DATA PROVIDED Start Marker

(** * aws-delivlib: the blocked time windows of the change-control lambda

    A shallow embedding of [change-control-lambda/lib/time-window.ts]
    and the properties its specification states about it.

    The module decides whether a deployment pipeline must suspend
    promotions: it takes a parsed iCal document, a reference instant and
    an advance margin in seconds, and returns the first calendar event in
    conflict with the window running from the reference instant to the
    reference instant plus the margin.

    Two further parts of the library follow: the shell commands that
    [lib/shellable.ts] writes for a build on Linux and on Windows, and the
    names that [lib/code-signing] derives from the path of a certificate. *)

From Stdlib Require Import ZArith List String Ascii Bool Lia Permutation.
Import ListNotations.
Open Scope Z_scope.

(** ** The JavaScript values the module computes with *)

Module JS.

(** The Numbers that reach the comparisons of the module.  A [Date]
    holds a time value: an integral count of milliseconds since the
    epoch, or NaN.  The margin is an integral count of seconds, so that
    every intermediate result is an integer or NaN.  Below 2^53 the
    IEEE sum and product of integers are exact, and every result beyond
    that bound lies outside the range of a time value, whether rounded
    or not: integers stand for these Numbers without loss. *)
Inductive number : Type :=
| NaN
| Num (z : Z).

(** [a + b] *)
Definition add (a b : number) : number :=
  match a, b with
  | Num x, Num y => Num (x + y)
  | _, _ => NaN
  end.

(** [a * b] *)
Definition mul (a b : number) : number :=
  match a, b with
  | Num x, Num y => Num (x * y)
  | _, _ => NaN
  end.

(** [a >= b]: false as soon as one side is NaN. *)
Definition geq (a b : number) : bool :=
  match a, b with
  | Num x, Num y => y <=? x
  | _, _ => false
  end.

(** [a <= b]: false as soon as one side is NaN. *)
Definition leq (a b : number) : bool :=
  match a, b with
  | Num x, Num y => x <=? y
  | _, _ => false
  end.

(** The largest magnitude of a time value: 8.64e15 ms, that is
    100,000,000 days on either side of the epoch. *)
Definition maxTimeValue : Z := 8640000000000000.

(** The abstract operation TimeClip of ECMA-262, applied by the [Date]
    constructor to its argument: a time outside the range is NaN. *)
Definition TimeClip (time : number) : number :=
  match time with
  | NaN => NaN
  | Num t => if maxTimeValue <? Z.abs t then NaN else Num t
  end.

(** A [Date] object is its time value; the one whose time value is NaN
    is the Invalid Date. *)
Record Date : Type := mkDate { getTime : number }.

(** [new Date(value)] *)
Definition newDate (value : number) : Date :=
  mkDate (TimeClip value).

(** What a relational operator makes of an operand that is a [Date] or
    [undefined] ([None]): a [Date] gives its time value, [undefined]
    gives NaN.  No operand makes the comparison throw. *)
Definition toNumber (v : option Date) : number :=
  match v with
  | Some d => getTime d
  | None => NaN
  end.

(** The outcome of a call: a returned value, or a thrown error. *)
Inductive outcome (A : Type) : Type :=
| Returned (a : A)
| Thrown (error : string).
Arguments Returned {A} a.
Arguments Thrown {A} error.

End JS.

Import JS.

(** The date whose time value is the instant [ms]. *)
Definition instant (ms : Z) : Date := mkDate (Num ms).

(** ** time-window.ts *)

(** The type of an element of [params], [any]: the module never looks
    inside one. *)
Inductive any : Type :=
| AnyString (s : string)
| AnyNumber (n : number)
| AnyBoolean (b : bool).

(** [interface CalendarEvent].  The interface declares [start] and [end]
    as required, but nothing checks what the parser hands over: a
    property that is absent reads as [undefined], which is [None] here.
    [end] is a keyword of Rocq, hence [end_]. *)
Record CalendarEvent : Type := mkCalendarEvent {
  summary : string;
  start : option Date;
  end_ : option Date;
  dtstamp : option Date;
  type : string;
  params : option (list any);
  datetype : string
}.

(** [type Events = { [uuid: string]: CalendarEvent }]: the own properties
    of the object, in the order in which [Object.values] enumerates
    them. *)
Definition Events : Type := list (string * CalendarEvent).

(** [Object.values(events)] *)
Definition Object_values (events : Events) : list CalendarEvent :=
  map snd events.

(** [function isBetween(date, left, right)], lines 69-71. *)
Definition isBetween (date left right : option Date) : bool :=
  geq (toNumber date) (toNumber left) && leq (toNumber date) (toNumber right).

(** [function happensBetween(event, fromDate, toDate)], lines 62-67. *)
Definition happensBetween (event : CalendarEvent) (fromDate toDate : Date) : bool :=
  isBetween (Some fromDate) (start event) (end_ event)
  || isBetween (Some toDate) (start event) (end_ event)
  || isBetween (start event) (Some fromDate) (Some toDate)
  || isBetween (end_ event) (Some fromDate) (Some toDate).
(** * babel-plugin-jest-easy-mock: a shallow embedding of the plugin

    The plugin rewrites [jest.mockObj(...)] / [jest.mockFn(...)] call sites
    into [jest.mock(path, factory)] statements.  This development embeds

    - [src/index.ts] (fixed identifiers) in [Module Index]: the visitors,
      [createMockDefinition], the aggregation of [post] and
      [createModuleMockImpl];
    - the configurable evolution of the same file (dotted identifier names,
      [remove] flag, [mockName] tagging) in [Module Configurable]: the
      classifier, [getNameOfExpression], [createMockDefinition], the
      [CallExpression] visitor, the aggregation of [post] and
      [createModuleMockImpl] up to what it hands to the host's template
      function.

    Syntax trees are the host toolkit's ([@babel/types]); only the node kinds
    the plugin inspects or builds are kept, every other expression is an
    opaque leaf. *)

From Stdlib Require Import String List Bool Arith Lia.
From stdpp Require Import base strings list gmap.

Import ListNotations.
Open Scope string_scope.
Open Scope list_scope.

Set Warnings "-register-all".

(** ** Syntax trees *)

Inductive ImportSpecifierNode : Type :=
| ImportDefaultSpecifier (local : string)
| ImportNamespaceSpecifier (local : string)
| ImportSpecifier (local imported : string).

(** One type for all nodes, as in [t.Node].  [NullNode] is the content of a
    single-child slot after [path.remove()]; [OtherExpression] stands for any
    expression kind the plugin never looks into (numbers, templates, ...). *)
Inductive Node : Type :=
| Identifier (name : string)
| StringLiteral (value : string)
| BooleanLiteral (value : bool)
| OtherExpression (tag : nat)
| MemberExpression (object property : Node) (computed : bool)
| CallExpression (callee : Node) (arguments : list Node)
| ObjectExpression (properties : list Node)
| ObjectProperty (key value : Node)
| SpreadElement (argument : Node)
| ArrowFunctionExpression (body : Node)
| BlockStatement (body : list Node)
| ExpressionStatement (expression : Node)
| VariableDeclaration (kind id : string) (init : Node)
| ReturnStatement (argument : Node)
| FunctionDeclaration (id : string) (body : Node)
| ImportDeclaration (specifiers : list ImportSpecifierNode) (source : string)
| NullNode.

(** Induction on nodes that reaches into the child lists. *)
Section NodeInduction.
Variable P : Node -> Prop.
Hypothesis HIdentifier : forall name, P (Identifier name).
Hypothesis HStringLiteral : forall value, P (StringLiteral value).
Hypothesis HBooleanLiteral : forall value, P (BooleanLiteral value).
Hypothesis HOtherExpression : forall tag, P (OtherExpression tag).
Hypothesis HMemberExpression : forall object property computed,
  P object -> P property -> P (MemberExpression object property computed).
Hypothesis HCallExpression : forall callee args,
  P callee -> Forall P args -> P (CallExpression callee args).
Hypothesis HObjectExpression : forall properties,
  Forall P properties -> P (ObjectExpression properties).
Hypothesis HObjectProperty : forall key value,
  P key -> P value -> P (ObjectProperty key value).
Hypothesis HSpreadElement : forall argument,
  P argument -> P (SpreadElement argument).
Hypothesis HArrowFunctionExpression : forall body,
  P body -> P (ArrowFunctionExpression body).
Hypothesis HBlockStatement : forall body,
  Forall P body -> P (BlockStatement body).
Hypothesis HExpressionStatement : forall expression,
  P expression -> P (ExpressionStatement expression).
Hypothesis HVariableDeclaration : forall kind id init,
  P init -> P (VariableDeclaration kind id init).
Hypothesis HReturnStatement : forall argument,
  P argument -> P (ReturnStatement argument).
Hypothesis HFunctionDeclaration : forall id body,
  P body -> P (FunctionDeclaration id body).
Hypothesis HImportDeclaration : forall specifiers source,
  P (ImportDeclaration specifiers source).
Hypothesis HNullNode : P NullNode.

DATA PROVIDED End Marker

#### [PROBLEM REQUIREMENTS]
All that belongs in the answer is the run of lines above from the line containing "Definition Object_values (events" through the line containing "geq (toNumber date)", exactly as written.

#### [THE COMPLETED TASK]
Definition Object_values (events : Events) : list CalendarEvent :=
  map snd events.

(** [function isBetween(date, left, right)], lines 69-71. *)
Definition isBetween (date left right : option Date) : bool :=
  geq (toNumber date) (toNumber left) && leq (toNumber date) (toNumber right).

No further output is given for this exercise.